Effect of Acoustic Parameters and Microbubble Concentration on the Likelihood of Encapsulated Microbubble Coalescence

Abstract

Microbubble contrast agents are commonly used for therapeutic and diagnostic imaging applications. Under certain conditions, these contrast agents can coalesce on ultrasound application and form larger bubbles than the initial population. The formation of large microbubbles potentially influences therapeutic outcomes and imaging quality. We studied clinically relevant ultrasound parameters related to low-pressure therapy and contrast-enhanced ultrasound imaging to determine their effect on microbubble coalescence and subsequent changes in microbubble size distributions in vitro. Results indicate that therapeutic ultrasound at low frequencies, moderate pressures and high duty cycles are capable of forming bubbles greater than two times larger than the initial bubble distribution. Furthermore, acoustic parameters related to contrast-enhanced ultrasound imaging that are at higher frequency, low-pressure and low-duty cycle exhibit no statistically significant changes in bubble diameter, suggesting that standard contrast ultrasound imaging does not cause coalescence. Overall, this work suggests that the microbubble coalescence phenomenon can readily occur at acoustic parameters used in therapeutic ultrasound, generating bubbles much larger than those found in commercial contrast agents, although coalescence is unlikely to be significant in diagnostic contrast-enhanced ultrasound imaging. This observation warrants further expansion of parameter ranges and investigation of resulting effects.

Keywords: Contrast-enhanced ultrasound; Microbubble coalescence; Ultrasound; Ultrasound contrast agent.

Figure 1:. (Color online) Experimental setup.

A 200μm inner diameter (240 μm outer diameter) capillary tube was placed at the shared focus of an ultrasound transducer (1 or 5 MHz) and the inverted microscope objective. A camera is attached to the microscope for recording high-framerate optical imaging. The ultrasound transducer’s focal zone is indicated within the yellow region.

Figure 2:. (Color online) High-speed optical microscopy showing ultrasound-induced microbubble clustering and coalescence.

Representative high speed optical microscopy images showing microbubble clustering and coalescence at varying ultrasound parameters (A) 1 MHz, 100 kPa, 1% DC, (B) 1 MHz, 400 kPa, and 1% DC, (C) 1 MHz, 100 kPa, 10% DC, (D) 5 MHz, 100 kPa, 1% DC, (E) 5 MHz, 400 kPa, 1% DC, (F) 5 MHz, 100 kPa, 10% DC.

Figure 3:. (Color online) Microbubble clustering dynamics.

Clustering analysis at varying acoustic parameters showing the percentage of clustered bubbles over time since the start of ultrasound application (vertical line) at (A) 1 MHz, 100 kPa, and varying duty cycle; (B) 1 MHz, 1% duty cycle, and varying pressure; (C) 5 MHz, 100 kPa, and varying duty cycle; (D) 5 MHz, 1% duty cycle, and varying pressure.
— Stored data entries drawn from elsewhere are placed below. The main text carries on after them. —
Definition completed (status : TransactionStatus) (c : TransactionCompletion) (s : TransactionSummary)
    : TransactionSummary :=
  let t := ts_timings s in
  set_timings
    {| tm_startAtMilliseconds := tm_startAtMilliseconds t;
       tm_dnsEndAtMilliseconds := tm_dnsEndAtMilliseconds t;
       tm_connectEndAtMilliseconds := tm_connectEndAtMilliseconds t;
       tm_tlsEndAtMilliseconds := tm_tlsEndAtMilliseconds t;
       tm_requestSentAtMilliseconds := tm_requestSentAtMilliseconds t;
       tm_responseStartAtMilliseconds := tm_responseStartAtMilliseconds t;
       tm_endAtMilliseconds := Some (tc_endAtMilliseconds c) |}
    (set_contentType (tc_contentType c)
      (set_statusCode (Some (tc_statusCode c)) (set_status status s))).

Definition failed (status : TransactionStatus) (error : TransactionError) (endAtMilliseconds : Z)
    (s : TransactionSummary) : TransactionSummary :=
  let t := ts_timings s in
  set_timings
    {| tm_startAtMilliseconds := tm_startAtMilliseconds t;
       tm_dnsEndAtMilliseconds := tm_dnsEndAtMilliseconds t;
       tm_connectEndAtMilliseconds := tm_connectEndAtMilliseconds t;
       tm_tlsEndAtMilliseconds := tm_tlsEndAtMilliseconds t;
       tm_requestSentAtMilliseconds := tm_requestSentAtMilliseconds t;
       tm_responseStartAtMilliseconds := tm_responseStartAtMilliseconds t;
       tm_endAtMilliseconds := Some endAtMilliseconds |}
    (set_error (Some error) (set_status status s)).

(** ** Admission by state and location *)
Section recording.
Context `{Layout} `{Environment} (to_lowercase : chars → chars)
  (drain_order : gmap chars TransactionRecord → list TransactionRecord).

Fixpoint ignored (patterns : list LocationPattern) (location : ResolvedLocation)
    : outcome LocationError bool :=
  match patterns with
  | [] => Ok false
  | pattern :: patterns =>
      matched ← locationMatches to_lowercase pattern location LocationMatchOptions_default;
      if matched : bool then Ok true else ignored patterns location
  end.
Figure 4:. Comparison of maximal mean microbubble diameters during ultrasound application.

Maximal mean microbubble diameter (volume-weighted) at a microbubble concentration of 2×10⁸ microbubbles/mL and ultrasound parameters: (A) 1 MHz, 100 kPa, and varying duty cycle; (B) 1 MHz, 1% duty cycle, and varying pressure; (C) 5 MHz, 100 kPa, and varying duty cycle; (D) 5 MHz, 1% duty cycle, and varying pressure. (E) change in maximal mean bubble diameter before vs. during ultrasound application (1 MHz, 100 kPa, and 10% duty cycle) for two concentrations of microbubbles (2×10⁶ and 2×10⁸ microbubbles/mL). Statistical significance was set a priori at p<0.05 and is depicted as (*) for p <0.05, (**) for p<0.01, (***) for p<0.001, and (****) for p<0.0001.